To make an item, all you need to do is create the item file, then pass the result of the invoice method into the sendInvoice() method. I’ll be using an example for a pluginbot design.

Important

If you don’t split the result of invoice() into the invoice and payload, everything will break. Also, make sure to deconstruct the invoice into all the parameters using an asterisk. self.bot.sendInvoice(*invoice) This is because it’s returned as a tuple of all the values needed for the invoice, so if you don’t break it down, it will break horribly.

stripe = 'STRIPE TEST CODE RETRIEVED FROM BOTFATHER'
item = payments.Item('Test Item', 'Test Description', stripe, prices=[payments.LabeledPrice('Item', 500)])

class Pay(pluginbot.Plugin):
    def message(self, msg):
        if msg['text'] == '/pay':
            invoice, payload = item.invoice(msg)
            self.bot.sendInvoice(*invoice)
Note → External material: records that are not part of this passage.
Lemma valid_membership_prefix m :
  valid_membership m -> length (Membership.Members m) = 12%nat -> 0 <= Membership.StandbyCount m ->
  Membership.ActiveCount m + Membership.StandbyCount m <= 12 ->
  distinct_prefix (Membership.Members m) (Membership.ActiveCount m + Membership.StandbyCount m).
Proof.
  intros [Ha Hs Hnz Hd Hpad _ _] Hlen H0 Htotal. set (total := Membership.ActiveCount m + _) in *.
  assert (forall i x, Membership.Members m !! i = Some x -> Membership.member m i = x) as Hm.
  { intros i x E. unfold Membership.member. by rewrite E. }
  split; [unfold zlen; lia|..].
  - apply NoDup_alt. intros i j x [Hi Li]%lookup_take_Some [Hj Lj]%lookup_take_Some.
    apply Hm in Hi, Hj. destruct (lt_eq_lt_dec i j) as [[Hlt| ->]|Hlt]; [|done|].
    + destruct (Hd j i Hlt ltac:(lia)). congruence.
    + destruct (Hd i j Hlt ltac:(lia)). congruence.
  - apply Forall_lookup. intros i x [Hi Li]%lookup_take_Some. apply Hm in Hi as <-. apply Hnz. lia.
  - apply Forall_lookup. intros i x Hi. rewrite lookup_drop in Hi. pose proof (lookup_lt_Some _ _ _ Hi).
    apply Hm in Hi as <-. apply Hpad; lia.
Qed.

Lemma sameMemberSet_permutation (members current : list (list byte)) count :
  distinct_prefix members count -> distinct_prefix current count ->
  sameMemberSet members current count = true <->
  take (Z.to_nat count) members ≡ₚ take (Z.to_nat count) current.
Proof.
  intros [Hr Hn _ _] [Hr' Hn' _ _]. unfold sameMemberSet. rewrite forallb_forall. split.
  - intros H. apply submseteq_length_Permutation.
    + apply NoDup_submseteq; [done|]. intros member Hin.
      apply list_elem_of_In, H, existsb_exists in Hin as (candidate & Hin & <-%bool_decide_eq_true).
      by apply list_elem_of_In.
    + unfold zlen in *. rewrite !length_take. lia.
  - intros Hp member Hin. apply existsb_exists. exists member.
    split; [|by apply bool_decide_eq_true]. by rewrite <- Hp.
Qed.

(** A proposal is accepted exactly when it puts the current members in another
    order for the next epoch. *)
Definition reorders (body : list byte) (current : Membership) (currentEpoch : Z) : Prop :=
  let total := Z.to_nat (Membership.ActiveCount current + Membership.StandbyCount current) in
  byteAt body 196 = Membership.ActiveCount current /\
  byteAt body 197 = Membership.StandbyCount current /\
  take total (proposed body) ≡ₚ take total (Membership.Members current) /\
  Forall (fun member => member = Membership.zeroID) (drop total (proposed body)) /\
  proposed body <> Membership.Members current /\
  getUint (slice body 192 196) = currentEpoch + 1 /\
  zeroBytes (slice body 198 252) = true /\
  getUint (slice body 252 256) = 0.

Lemma reorders_prefix body current currentEpoch :
  reorders body current currentEpoch ->
  let total := Membership.ActiveCount current + Membership.StandbyCount current in
  distinct_prefix (Membership.Members current) total -> zlen (Membership.Members current) = 12 ->
  distinct_prefix (proposed body) total.
Proof.
  intros (_ & _ & Hp & Hz & _) total [Hr Hn Hnz _] H12. fold total in Hp, Hz.
  split; [rewrite zlen_proposed; unfold MembersMax, ActiveMax, StandbyMax; lia|by rewrite Hp..|done].
Qed.

(** Every result but the last is a guard that did not apply. *)
Ltac rejections H :=
  repeat match type of H with
  | (if ?b then _ else _) = _ => let E := fresh "G" in destruct b eqn:E; [discriminate H|]
  end.

(** Of the proposals of 256 bytes, exactly those that list the current
    members, each once and in another order, with the current counts, for the
    next epoch and with the reserved fields blank, are accepted; the proposal
    can then never change who is a member or how large the quorums are. *)
Theorem reconfiguration_accepted body current currentEpoch :
  zlen body = 256 -> is_u8 (Membership.ActiveCount current) -> is_u8 (Membership.StandbyCount current) ->
  length (Membership.Members current) = 12%nat -> Membership.Validate current = Ok tt ->
  ValidateReconfiguration body current currentEpoch = ReconfigurationOK <-> reorders body current currentEpoch.
Proof.
  intros Hb Ha Hs Hlen Hv.
  assert (Membership.ActiveCount current + Membership.StandbyCount current <= 12) as Htotal.
  { unfold Membership.Validate in Hv. step_guards Hv. unfold MembersMax, ActiveMax, StandbyMax in *. lia. }
  apply membership_Validate_sound in Hv as Hvm; [|done].
  pose proof (valid_membership_prefix _ Hvm Hlen ltac:(width_lia) Htotal) as Hd.
  assert (zlen (Membership.Members current) = 12) as H12 by (unfold zlen; lia).
  unfold ValidateReconfiguration. rewrite Hb. cbn [negb Z.eqb Pos.eqb].
  split.
  - intros H. rejections H. destruct (decodeReconfigurationMembers _) as [[members nonzero]|] eqn:Em; [|done].
    apply decode_members_spec in Em as [-> Hd']; [|done]. rejections H. split_bool.
    destruct (_ =? currentEpoch) eqn:Ee; [by case_bool_decide|]. case_bool_decide as Ei; [done|].
    assert (nonzero = Membership.ActiveCount current + Membership.StandbyCount current) as -> by lia.
    unfold reorders. repeat (split; [first [lia | done]|]).
    split; [by apply sameMemberSet_permutation|]. split; [by apply Hd'|]. repeat (split; [first [lia | done]|]). lia.
  - intros Hre. pose proof (reorders_prefix _ _ _ Hre Hd H12) as Hd'.
    destruct Hre as (E1 & E2 & Hp & _ & Hne & Ee & Ez & Er). rewrite E1, E2.
    pose proof (vm_active _ Hvm). pose proof (vm_standby _ Hvm).
    replace (Membership.ActiveCount current =? 0) with false by lia.
    replace (ActiveMax <? Membership.ActiveCount current) with false by (unfold ActiveMax; lia).
    replace (_ || _) with false by (unfold MembersMax, ActiveMax, StandbyMax; lia).
    rewrite (proj2 (decode_members_spec body (proposed body) _ Hb) (conj eq_refl Hd')).
    rewrite !Z.eqb_refl, Ez, Er, Ee. cbn [negb Z.eqb].
    replace (currentEpoch + 1 <? currentEpoch) with false by lia.
    replace (currentEpoch + 1 <? currentEpoch + 1) with false by lia.
    replace (currentEpoch + 1 =? currentEpoch) with false by lia.
    rewrite (proj2 (sameMemberSet_permutation _ _ _ Hd' Hd) Hp). cbn [negb]. by rewrite bool_decide_eq_false_2.
Qed.

(** The proposal that swaps the first two of three members. *)
Definition swap_body : list byte :=
  (byte.of_Z 2 :: zeros 15) ++ (byte.of_Z 1 :: zeros 15) ++ (byte.of_Z 3 :: zeros 15) ++ zeros 144
  ++ putUint 4 1 ++ [Byte.x03; Byte.x00] ++ zeros 58.

Lemma reconfiguration_accepted_witness :
  ValidateReconfiguration swap_body sample_membership 0 = ReconfigurationOK /\ reorders swap_body sample_membership 0.
Proof.
  assert (ValidateReconfiguration swap_body sample_membership 0 = ReconfigurationOK) as H by (vm_compute; reflexivity).
  split; [exact H|]. apply (reconfiguration_accepted swap_body sample_membership 0); [..|exact H]; try reflexivity;
    split; (discriminate || reflexivity).
Defined.
(* ===== verification/ViewChange.v ===== *)
(** * View change

    The part of [src/replication/view_change.go] that starts a change of view
    and decides which operations survive it.  A replica that gives up on a view
    persists the next one with its uncommitted suffix, and then reports the
    suffix in a join-view message; the new primary records the messages, and
    once it has a view-change quorum chooses the commit point, the head and the
    headers between them. *)

From S2P Require Import Prelude Records Bytes Arith Checksum Header Config Ewah Clock Random Timers RepairBudget.
From S2P Require Import Storage Checkpoint Superblock Wal WalRecovery Replica Release.

Section view_change.
Context {S : Type}.
Implicit Types r : Replica S.
Import Replica.

(** ** Asking for a view *)

(** A fresh nonce when there is none: two draws, never zero. *)
Definition drawNonce r : Replica S :=
  if negb (bool_decide (getViewNonce r = zeros 16)) then r else
  let '(random, low) := Next (random r) in
  let '(random, high) := Next random in
  let nonce := putUint 8 low ++ putUint 8 high in
  r {{ Replica.random := random; getViewNonce := if bool_decide (nonce = zeros 16) then put nonce 0 (putUint 1 1) else nonce }}.

Definition sendGetView r (now : Z) : Replica S :=
  let target := Z.max (view r) (getViewTarget r) in
  let primary := primaryOf r target in
  if primary =? local r then r else
  if negb (getViewLast r =? 0) && (elapsedSince (getViewLast r) now <? u64 (ProcessConfig.InitialRTT (Config.Process (config r))))
  then r else
  let r := drawNonce r in
  let '(r, acquired) := acquire r in
  if negb acquired then r else
  let header := mkHeader (zeros 16) (zeros 16) (Config.Group (config r)) 0 0 target 0 ProtocolVersion CommandGetView (local r)
    (write_fields (zeros CommandFieldsSize) [(0, getViewNonce r)]) in
  match sealed header [] with
  | Some (_, header) => (send r (SendReplica primary header [])) {{ getViewLast := now }}
  | None => r
  end.

Definition requestView r (target now : Z) : Replica S :=
  let r := if getViewTarget r <? target
    then r {{ getViewTarget := target; getViewNonce := zeros 16; getViewLast := 0 }} else r in
  sendGetView r now.

(** ** Starting a view change *)

Fixpoint collectLocalSuffix (maximum : nat) r (op : Z) : list Header :=
  match maximum with
  | O => []
  | Datatypes.S maximum =>
      default zeroHeader (localHeaderEvidence r op).1 ::
      (if (op =? checkpointOp r) || (op =? 0) then [] else collectLocalSuffix maximum r (u64 (op - 1)))
  end.

(** The suffix from the head down, as [beginViewChangeNow] collects it. *)
Definition localSuffix r : list Header :=
  collectLocalSuffix (Nat.min (length (canonicalHeaders r)) (Z.to_nat (u64 (ClusterConfig.PipelineMax (cluster r) + 1)))) r (headOp r).

(** A header as the superblock stores it: a blank header leaves its slot blank;
    [None]: it does not encode. *)
Definition storedHeader (header : Header) : option (list byte) :=
  if Command header =? CommandReserved then Some (zeros HeaderSize)
  else match EncodeHeader HeaderSize header with Ok (bytes, _) => Some bytes | Err _ => None end.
As you can see, the payments.Item format makes it so only 4 arguments are needed to send the item, as the rest can be generated easily. Normally, it would take 8 different arguments to send an invoice to the user, but I automatically fill the currency, start_parameter, payload, and chat_id for you. The start_parameter will just be the name of the item, with spaces stripped off of it, and the currency will be defaulted to USD, but can be changed in the constructor. For the payload, I generate a string using the user’s id and the start parameter, as well as appending the unix timestamp to the end, creating a payload that looks similar to 123456789TestProduct1416667432. This makes it both easy to identify, as well as unique for every user, so you won’t have to worry about duplicates. The only way a duplicate could be created is if a user tried to send multiple orders in the exact same second, which is extremely unlikely.